**Work instruction**
Would you print each of the entries below precisely as given?

# # #

Definition set_fuse_file (fd : Z) : sprog unit := put_file (Some fd).

Definition mount_flags (s : FuseSession) : Z :=
  let flags := Z.lor (Z.lor MS_NOSUID MS_NODEV) MS_NOATIME in
  if s.(readonly) then Z.lor flags MS_RDONLY else flags.

Definition mount : sprog unit :=
  s ← gets fst;
  '(fd, socket) ← on_snd (fuse_kern_mount s.(mountpoint) s.(fsname) s.(subtype) (mount_flags s) s.(auto_unmount) s.(allow_other)
    s.(target_mntns) s.(fusermount));
  _ ← on_snd (or_drop (sess (bs "set fd nonblocking") (h_setfl fd O_NONBLOCK)) (_ ← h_drop fd; h_drop_opt socket));
  _ ← put_file (Some fd);
  put_keep_alive socket.

Definition umount : sprog unit :=
  s ← gets fst;
  _ ← modify (fun w => (with_file None (with_keep_alive None w.1), w.2));
  match s.(keep_alive), s.(file) with
  | None, Some fd =>
    match to_str s.(mountpoint) with
    | Ok mp => on_snd (fuse_kern_umount mp fd s.(fusermount))
    | _ => _ ← on_snd (h_drop fd); fail (SessionFailure (bs "invalid mountpoint"))
    end
  | k, f => _ ← on_snd (h_drop_opt k); on_snd (h_drop_opt f)
  end.

(** An [Arc<Waker>] goes out of scope: the waker is closed when no other
    reference to it is left. *)
Definition drop_waker (others : list Z) (waker : Z) : hprog unit :=
  if bool_decide (waker ∈ others) then mret tt else h_drop waker.

(** The references of a session; [others] are those of the channels. *)
Fixpoint drop_wakers (others l : list Z) : hprog unit :=
  match l with
  | [] => mret tt
  | waker :: l' => _ ← drop_waker (l' ++ others) waker; drop_wakers others l'
  end.

(** A session goes out of scope: [Drop for FuseSession], and then its fields. *)
Definition FuseSession_drop (others : list Z) : sprog unit :=
  r ← catch umount;
  s ← gets fst;
  _ ← put_file None;
  _ ← put_keep_alive None;
  _ ← on_snd (drop_wakers others s.(wakers));
  modify (fun w => (with_wakers [] w.1, w.2)).

Definition clone_fuse_file : sprog Z :=
  s ← gets fst;
  match s.(file) with
  | None => fail (SessionFailure (bs "fuse session file doesn't exist"))
  | Some old_fd =>
    cloned ← on_snd (sess (bs "open /dev/fuse") (h_open_rw FUSE_DEVICE));
    _ ← on_snd (or_drop (sess (bs "failed to clone fuse file") (h_clone cloned old_fd)) (h_drop cloned));
    mret cloned
  end.

(** ** [FuseChannel] *)

Definition FuseChannel_new (fd bufsize : Z) : hprog FuseChannel :=
  or_drop (
    poll ← sess (bs "epoll create") h_poll_new;
    or_drop (
      waker ← sess (bs "epoll register session fd") (h_waker_new poll EXIT_FUSE_EVENT);
      or_drop (
        _ ← sess (bs "epoll register channel fd") (h_epoll_add poll fd FUSE_DEV_EVENT);
        mret (mkFuseChannel fd poll waker (repeat 0 (Z.to_nat bufsize))))
      (h_drop waker))
    (h_drop poll))
  (h_drop fd).

(** A channel goes out of scope; [others] are the references of the session, if
    there still is one, and of other channels. *)
Definition FuseChannel_drop (others : list Z) (ch : FuseChannel) : hprog unit :=
  _ ← h_drop ch.(ch_file);
  _ ← h_drop ch.(ch_poll);
  drop_waker others ch.(ch_waker).

Definition add_waker (waker : Z) : sprog unit := modify (fun w => (with_wakers (w.1.(wakers) ++ [waker]) w.1, w.2)).

Definition new_channel : sprog FuseChannel :=
  s ← gets fst;
  match s.(file) with
  | Some fd =>
    fd ← on_snd (sess (bs "dup fd") (h_dup fd));
    channel ← on_snd (FuseChannel_new fd s.(bufsize));
    _ ← add_waker channel.(ch_waker);
    mret channel
  | None => fail (SessionFailure (bs "invalid fuse session"))
  end.

(** [with_writer]: [f] gets a writer on the session's file. *)
Definition with_writer (f : Z -> FuseDevWriter -> X -> X) : sprog unit := fun w =>
  match w.1.(file) with
  | Some fd => ((w.1, f fd (FuseDevWriter_new (repeat 0 (Z.to_nat w.1.(bufsize)))) w.2), Ok tt)
  | None => (w, Ok tt)
  end.

Fixpoint wake_all (l : list Z) : hprog unit :=
  match l with
  | [] => mret tt
  | w :: l' => _ ← sess (bs "wake channel") (h_wake w); wake_all l'
  end.

Definition wake : sprog unit := s ← gets fst; on_snd (wake_all s.(wakers)).

(** The [for] over the events: [need_exit] and [fusereq_available]. *)
Fixpoint scan_events (events : list Event) (need_exit fusereq_available : bool) : outcome TransportError (bool * bool) :=
  match events with
  | [] => Ok (need_exit, fusereq_available)
  | ev :: events' =>
    if ev.(ev_readable) then
      if ev.(ev_token) =? EXIT_FUSE_EVENT then scan_events events' true fusereq_available
      else if ev.(ev_token) =? FUSE_DEV_EVENT then scan_events events' need_exit true
      else Err (SessionFailure (bs "unexpected epoll event"))
    else if ev.(ev_error) then Err (SessionFailure (bs "epoll error"))
    else Panic
  end.

(** The bytes [read] puts at the start of the buffer. *)
Definition read_into (data buf : bytes) : bytes := data ++ drop (length data) buf.

(** A round of the loop of [get_request]; the variable is [need_exit]. *)
Definition request_round (need_exit : bool)
  : prog (FuseChannel * X) TransportError (bool + option (Reader RawSlice * FuseDevWriter)) :=
  ch ← gets fst;
  r ← on_snd (attempt (h_epoll_wait ch.(ch_poll)));
  match r with
  | inl e => match error_kind e with Interrupted => mret (inl need_exit) | _ => fail (SessionFailure (bs "epoll wait")) end
  | inr events =>
    '(need_exit, fusereq_available) ← lift (scan_events events need_exit false);
    if (need_exit : bool) then mret (inr None)
    else if (fusereq_available : bool) then
      r ← on_snd (attempt (h_read ch.(ch_file) (zlen ch.(ch_buf))));
      match r with
      | inr data =>
        let buf := read_into data ch.(ch_buf) in
        _ ← modify (fun w => (mkFuseChannel ch.(ch_file) ch.(ch_poll) ch.(ch_waker) buf, w.2));
        if zlen data <=? zlen ch.(ch_buf) then mret (inr (Some (reader_of data, FuseDevWriter_new buf))) else lift Panic
      | inl e =>
        if (e =? ENOENT) || (e =? EAGAIN) || (e =? EINTR) then mret (inl need_exit)
        else if e =? ENODEV then mret (inr None)
        else fail (SessionFailure (bs "read new request"))
      end
    else mret (inl need_exit)
  end.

# # #

**Answer**
Definition set_fuse_file (fd : Z) : sprog unit := put_file (Some fd).

Definition mount_flags (s : FuseSession) : Z :=
  let flags := Z.lor (Z.lor MS_NOSUID MS_NODEV) MS_NOATIME in
  if s.(readonly) then Z.lor flags MS_RDONLY else flags.

Definition mount : sprog unit :=
  s ← gets fst;
  '(fd, socket) ← on_snd (fuse_kern_mount s.(mountpoint) s.(fsname) s.(subtype) (mount_flags s) s.(auto_unmount) s.(allow_other)
    s.(target_mntns) s.(fusermount));
  _ ← on_snd (or_drop (sess (bs "set fd nonblocking") (h_setfl fd O_NONBLOCK)) (_ ← h_drop fd; h_drop_opt socket));
  _ ← put_file (Some fd);
  put_keep_alive socket.

Definition umount : sprog unit :=
  s ← gets fst;
  _ ← modify (fun w => (with_file None (with_keep_alive None w.1), w.2));
  match s.(keep_alive), s.(file) with
  | None, Some fd =>
    match to_str s.(mountpoint) with
    | Ok mp => on_snd (fuse_kern_umount mp fd s.(fusermount))
    | _ => _ ← on_snd (h_drop fd); fail (SessionFailure (bs "invalid mountpoint"))
    end
  | k, f => _ ← on_snd (h_drop_opt k); on_snd (h_drop_opt f)
  end.

(** An [Arc<Waker>] goes out of scope: the waker is closed when no other
    reference to it is left. *)
Definition drop_waker (others : list Z) (waker : Z) : hprog unit :=
  if bool_decide (waker ∈ others) then mret tt else h_drop waker.

(** The references of a session; [others] are those of the channels. *)
Fixpoint drop_wakers (others l : list Z) : hprog unit :=
  match l with
  | [] => mret tt
  | waker :: l' => _ ← drop_waker (l' ++ others) waker; drop_wakers others l'
  end.

(** A session goes out of scope: [Drop for FuseSession], and then its fields. *)
Definition FuseSession_drop (others : list Z) : sprog unit :=
  r ← catch umount;
  s ← gets fst;
  _ ← put_file None;
  _ ← put_keep_alive None;
  _ ← on_snd (drop_wakers others s.(wakers));
  modify (fun w => (with_wakers [] w.1, w.2)).

Definition clone_fuse_file : sprog Z :=
  s ← gets fst;
  match s.(file) with
  | None => fail (SessionFailure (bs "fuse session file doesn't exist"))
  | Some old_fd =>
    cloned ← on_snd (sess (bs "open /dev/fuse") (h_open_rw FUSE_DEVICE));
    _ ← on_snd (or_drop (sess (bs "failed to clone fuse file") (h_clone cloned old_fd)) (h_drop cloned));
    mret cloned
  end.

(** ** [FuseChannel] *)

Definition FuseChannel_new (fd bufsize : Z) : hprog FuseChannel :=
  or_drop (
    poll ← sess (bs "epoll create") h_poll_new;
    or_drop (
      waker ← sess (bs "epoll register session fd") (h_waker_new poll EXIT_FUSE_EVENT);
      or_drop (
        _ ← sess (bs "epoll register channel fd") (h_epoll_add poll fd FUSE_DEV_EVENT);
        mret (mkFuseChannel fd poll waker (repeat 0 (Z.to_nat bufsize))))
      (h_drop waker))
    (h_drop poll))
  (h_drop fd).

(** A channel goes out of scope; [others] are the references of the session, if
    there still is one, and of other channels. *)
Definition FuseChannel_drop (others : list Z) (ch : FuseChannel) : hprog unit :=
  _ ← h_drop ch.(ch_file);
  _ ← h_drop ch.(ch_poll);
  drop_waker others ch.(ch_waker).

Definition add_waker (waker : Z) : sprog unit := modify (fun w => (with_wakers (w.1.(wakers) ++ [waker]) w.1, w.2)).

Definition new_channel : sprog FuseChannel :=
  s ← gets fst;
  match s.(file) with
  | Some fd =>
    fd ← on_snd (sess (bs "dup fd") (h_dup fd));
    channel ← on_snd (FuseChannel_new fd s.(bufsize));
    _ ← add_waker channel.(ch_waker);
    mret channel
  | None => fail (SessionFailure (bs "invalid fuse session"))
  end.

(** [with_writer]: [f] gets a writer on the session's file. *)
Definition with_writer (f : Z -> FuseDevWriter -> X -> X) : sprog unit := fun w =>
  match w.1.(file) with
  | Some fd => ((w.1, f fd (FuseDevWriter_new (repeat 0 (Z.to_nat w.1.(bufsize)))) w.2), Ok tt)
  | None => (w, Ok tt)
  end.

Fixpoint wake_all (l : list Z) : hprog unit :=
  match l with
  | [] => mret tt
  | w :: l' => _ ← sess (bs "wake channel") (h_wake w); wake_all l'
  end.

Definition wake : sprog unit := s ← gets fst; on_snd (wake_all s.(wakers)).

(** The [for] over the events: [need_exit] and [fusereq_available]. *)
Fixpoint scan_events (events : list Event) (need_exit fusereq_available : bool) : outcome TransportError (bool * bool) :=
  match events with
  | [] => Ok (need_exit, fusereq_available)
  | ev :: events' =>
    if ev.(ev_readable) then
      if ev.(ev_token) =? EXIT_FUSE_EVENT then scan_events events' true fusereq_available
      else if ev.(ev_token) =? FUSE_DEV_EVENT then scan_events events' need_exit true
      else Err (SessionFailure (bs "unexpected epoll event"))
    else if ev.(ev_error) then Err (SessionFailure (bs "epoll error"))
    else Panic
  end.

(** The bytes [read] puts at the start of the buffer. *)
Definition read_into (data buf : bytes) : bytes := data ++ drop (length data) buf.

(** A round of the loop of [get_request]; the variable is [need_exit]. *)
Definition request_round (need_exit : bool)
  : prog (FuseChannel * X) TransportError (bool + option (Reader RawSlice * FuseDevWriter)) :=
  ch ← gets fst;
  r ← on_snd (attempt (h_epoll_wait ch.(ch_poll)));
  match r with
  | inl e => match error_kind e with Interrupted => mret (inl need_exit) | _ => fail (SessionFailure (bs "epoll wait")) end
  | inr events =>
    '(need_exit, fusereq_available) ← lift (scan_events events need_exit false);
    if (need_exit : bool) then mret (inr None)
    else if (fusereq_available : bool) then
      r ← on_snd (attempt (h_read ch.(ch_file) (zlen ch.(ch_buf))));
      match r with
      | inr data =>
        let buf := read_into data ch.(ch_buf) in
        _ ← modify (fun w => (mkFuseChannel ch.(ch_file) ch.(ch_poll) ch.(ch_waker) buf, w.2));
        if zlen data <=? zlen ch.(ch_buf) then mret (inr (Some (reader_of data, FuseDevWriter_new buf))) else lift Panic
      | inl e =>
        if (e =? ENOENT) || (e =? EAGAIN) || (e =? EINTR) then mret (inl need_exit)
        else if e =? ENODEV then mret (inr None)
        else fail (SessionFailure (bs "read new request"))
      end
    else mret (inl need_exit)
  end.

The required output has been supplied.